NEW YORK ( TheStreet) -- Hill International (NYSE: HIL) has been downgraded by TheStreet Ratings from hold to sell. The company's weaknesses can be seen in multiple areas, such as its deteriorating net income, disappointing return on equity, generally disappointing historical performance in the stock itself and feeble growth in its earnings per share. Highlights from the ratings report include:
- The company, on the basis of change in net income from the same quarter one year ago, has underperformed when compared to that of the S&P 500 and greatly underperformed compared to the Professional Services industry average. The net income has decreased by 20.4% when compared to the same quarter one year ago, dropping from -$5.60 million to -$6.74 million.

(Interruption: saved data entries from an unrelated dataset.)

(* ===== verification/Swarm.v ===== *)
(** * Swarm liveness and repair assignment

    src/services/operator/src/swarm/liveness.rs (signed heartbeats, their
    verification and the liveness tracker), the control-topic handler of mod.rs, and repair.rs (rendezvous repair
    plans, backoff, repair signatures).  A peer identity is its byte string,
    which is how libp2p compares and hashes it; instants and durations are
    milliseconds of one clock, an argument of each operation.  The token bucket
    of repair.rs computes in floating point and is left out. *)

From S2P Require Import Prelude Sorting Primitives SamplePrimitives Crypto.

(** ** liveness.rs *)

Definition HEARTBEAT_VERSION : Z := 1.
Definition HEARTBEAT_DOMAIN : bytes := lit "ciphervault_heartbeat_v1".
Definition HEARTBEAT_CLOCK_SKEW_MS : Z := 60000.

Record Heartbeat : Type := {
  hb_version : Z; operator_id : str; peer_id : str; seq : Z; wall_time_ms : Z; signer_pk_hex : str;
  hb_signature_hex : str;
}.

Inductive HeartbeatReject : Type := BadVersion | ClockSkew | BadSignature | StaleSeq.

(** [diff |= x ^ y] over the bytes of two equally long strings. *)
Definition constant_time_eq_hex (a b : str) : bool :=
  if negb (str_len a =? str_len b) then false
  else
    let diff := foldl (fun d '(x, y) => Z.lor d (Z.lxor x y)) 0 (zip (as_bytes a) (as_bytes b)) in
    diff =? 0.

Section Heartbeat.
Context {HX : Hex} {ED : Ed25519}.

Definition signing_bytes (self : Heartbeat) : bytes :=
  to_le_bytes 4 (hb_version self) ++ as_bytes (operator_id self) ++ lit ":" ++ as_bytes (peer_id self)
  ++ lit ":" ++ to_le_bytes 8 (seq self) ++ to_le_bytes 8 (wall_time_ms self)
  ++ as_bytes (signer_pk_hex self).

Definition sign (signing_key : bytes) (self : Heartbeat) : Heartbeat :=
  let msg := signing_bytes self in
  let sig := sign_with_domain signing_key HEARTBEAT_DOMAIN msg in
  {| hb_version := hb_version self; operator_id := operator_id self; peer_id := peer_id self;
     seq := seq self; wall_time_ms := wall_time_ms self; signer_pk_hex := signer_pk_hex self;
     hb_signature_hex := hex_encode sig |}.

(** [peer_text] is the base58 form of the peer identity. *)
Definition heartbeat_new (operator_id peer_text : str) (seq wall_time_ms : Z) (signing_key : bytes)
  : Heartbeat :=
  sign signing_key
    {| hb_version := HEARTBEAT_VERSION; operator_id := operator_id; peer_id := peer_text; seq := seq;
       wall_time_ms := wall_time_ms; signer_pk_hex := hex_encode (verifying_key signing_key);
       hb_signature_hex := [] |}.

Definition verify_heartbeat (hb : Heartbeat) (expected_pk_hex : option str) (last_seq : option Z)
  (now_ms : Z) : result HeartbeatReject unit :=
  bail? negb (hb_version hb =? HEARTBEAT_VERSION) with BadVersion ;;
  bail? Z.abs (wall_time_ms hb - now_ms) >? HEARTBEAT_CLOCK_SKEW_MS with ClockSkew ;;
  let? expected := ok_or expected_pk_hex BadSignature in
  bail? negb (constant_time_eq_hex (signer_pk_hex hb) expected) with BadSignature ;;
  let? pk := map_err (fun _ => BadSignature) (hex_decode (signer_pk_hex hb)) in
  bail? negb (blen pk =? 32) with BadSignature ;;
  let? sig := map_err (fun _ => BadSignature) (hex_decode (hb_signature_hex hb)) in
  bail? negb (blen sig =? 64) with BadSignature ;;
  let? _ := map_err (fun _ => BadSignature)
              (verify_with_domain pk HEARTBEAT_DOMAIN (signing_bytes hb) sig) in
  bail? match last_seq with Some last => seq hb <=? last | None => false end with StaleSeq ;;
  Ok tt.
End Heartbeat.

Record LivenessEntry : Type := { e_operator_id : str; last_seq_ : Z; last_seen : Z }.
Abbreviation LivenessTracker := (gmap bytes LivenessEntry).

Definition note_heartbeat (now : Z) (peer : bytes) (operator_id : str) (seq : Z) (self : LivenessTracker)
  : LivenessTracker :=
  <[peer := {| e_operator_id := operator_id; last_seq_ := seq; last_seen := now |}]> self.
Definition last_seq (self : LivenessTracker) (peer : bytes) : option Z := last_seq_ <$> self !! peer.
Definition operator_for (self : LivenessTracker) (peer : bytes) : option str := e_operator_id <$> self !! peer.

(** [Instant::elapsed] never goes negative. *)
Definition elapsed (now : Z) (e : LivenessEntry) : Z := sat_sub now (last_seen e).
Definition is_live (now timeout : Z) (self : LivenessTracker) (peer : bytes) : bool :=
  match self !! peer with Some e => elapsed now e <? timeout | None => false end.
Definition prune (now timeout : Z) (self : LivenessTracker) : LivenessTracker :=
  filter (fun kv => elapsed now kv.2 < timeout * 4) self.

(** Byte-string order, the [Ord] of peer identities and digests. *)
Fixpoint bytes_le (a b : bytes) : bool :=
  match a, b with
  | [], _ => true
  | _ :: _, [] => false
  | x :: a', y :: b' => (x <? y) || ((x =? y) && bytes_le a' b')
  end.

Definition live_peers (now timeout : Z) (self : LivenessTracker) : list bytes :=
  sort bytes_le (filter (fun p => is_live now timeout self p = true) (fst <$> map_to_list self)).
Definition live_count (now timeout : Z) (self : LivenessTracker) : Z :=
  blen (filter (fun kv => (elapsed now kv.2 <? timeout) = true) (map_to_list self)).

(** ** The control-topic handler of mod.rs *)

(** A parsed control payload; parsing is serde_json's. *)
Inductive ControlInput : Type :=
| IsHeartbeat (hb : Heartbeat)
| UnknownKind
| BadEnvelope.

Inductive MessageAcceptance : Type := Accept | Reject | Ignore.

(** The counters the handler bumps and its call into the operator state. *)
Inductive Effect : Type :=
| HeartbeatDropped (slug : string)
| ControlUnknownKind
| HeartbeatReceived
| NotePeerHeartbeat (operator_id : str).

Definition reject_slug (r : HeartbeatReject) : string :=
  match r with
  | BadVersion => "bad_version"
  | ClockSkew => "clock_skew"
  | BadSignature => "bad_signature"
  | StaleSeq => "stale_seq"
  end.

(** [table] maps operator ids to announced keys; [parse_peer] is libp2p's parser
    of peer identities; [now_ms] is the wall clock and [now] the monotonic one. *)
Definition accept_control_message `{Hex, Ed25519} (parse_peer : str -> option bytes) (table : gmap str str)
  (now_ms now : Z) (input : ControlInput) (liveness : LivenessTracker)
  : MessageAcceptance * LivenessTracker * list Effect :=
  match input with
  | BadEnvelope => (Reject, liveness, [HeartbeatDropped "bad_envelope"])
  | UnknownKind => (Ignore, liveness, [ControlUnknownKind])
  | IsHeartbeat hb =>
      match table !! operator_id hb with
      | None => (Ignore, liveness, [HeartbeatDropped "unknown_sender"])
      | Some expected_pk =>
          match parse_peer (peer_id hb) with
          | None => (Reject, liveness, [HeartbeatDropped "bad_envelope"])
          | Some peer =>
              match verify_heartbeat hb (Some expected_pk) (last_seq liveness peer) now_ms with
              | Ok _ => (Accept, note_heartbeat now peer (operator_id hb) (seq hb) liveness,
                         [HeartbeatReceived; NotePeerHeartbeat (operator_id hb)])
              | Err reason => (Reject, liveness, [HeartbeatDropped (reject_slug reason)])
              end
          end
      end
  end.

(** ** repair.rs *)

Record RepairPlan : Type := { pusher : bytes; recipients : list bytes }.

Definition score `{Sha256} (cid peer : bytes) : bytes := sha256 (peer ++ cid).

(** The tuple order on (score, peer). *)
Definition scored_le (a b : bytes * bytes) : bool :=
  if bool_decide (a.1 = b.1) then bytes_le a.2 b.2 else bytes_le a.1 b.1.

Definition scored `{Sha256} (cid : bytes) (peers : list bytes) : list (bytes * bytes) :=
  sort scored_le ((fun peer => (score cid peer, peer)) <$> peers).

Definition plan_repair `{Sha256} (cid : bytes) (holders live : list bytes) (target : Z)
  : option RepairPlan :=
  if (target =? 0) || match holders with [] => true | _ => false end || (blen holders >=? target)
  then None
  else
    match scored cid holders with
    | [] => None
    | (_, pusher) :: _ =>
        let needed := target - blen holders in
        match scored cid (filter (fun peer => peer ∉ holders) live) with
        | [] => None
        | candidates =>
            Some {| pusher := pusher; recipients := snd <$> take (Z.to_nat needed) candidates |}
        end
    end.

(** Durations in milliseconds; [drawn] is the random [u64]. *)
Definition backoff_for (drawn fails base max : Z) : Z :=
  let shifts := Z.min fails 10 in
  let grown := Z.min (base * Z.shiftl 1 shifts) max in
  let jitter_ms := if base =? 0 then 0 else drawn mod (base + 1) in
  Z.min (grown + jitter_ms) max.

Definition repair_signing_bytes (recipient_operator_id : str) (cid data : bytes) : bytes :=
  as_bytes recipient_operator_id ++ lit ":" ++ cid ++ lit ":" ++ data.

- Current return on equity is lower than its ROE from the same quarter one year prior. This is a clear sign of weakness within the company. Compared to other companies in the Professional Services industry and the overall market, HILL INTERNATIONAL INC's return on equity significantly trails that of both the industry average and the S&P 500.
- Looking at the price performance of HIL's shares over the past 12 months, there is not much good news to report: the stock is down 33.05%, and it has underformed the S&P 500 Index. In addition, the company's earnings per share are lower today than the year-earlier quarter. Turning toward the future, the fact that the stock has come down in price over the past year should not necessarily be interpreted as a negative; it could be one of the factors that may help make the stock attractive down the road. Right now, however, we believe that it is too soon to buy.
- HILL INTERNATIONAL INC's earnings per share declined by 13.3% in the most recent quarter compared to the same quarter a year ago. The company has reported a trend of declining earnings per share over the past two years. However, the consensus estimate suggests that this trend should reverse in the coming year. During the past fiscal year, HILL INTERNATIONAL INC swung to a loss, reporting -$0.16 versus $0.36 in the prior year. This year, the market expects an improvement in earnings (-$0.11 versus -$0.16).
- HIL's debt-to-equity ratio of 0.65 is somewhat low overall, but it is high when compared to the industry average, implying that the management of the debt levels should be evaluated further. Regardless of the somewhat mixed results with the debt-to-equity ratio, the company's quick ratio of 1.15 is sturdy.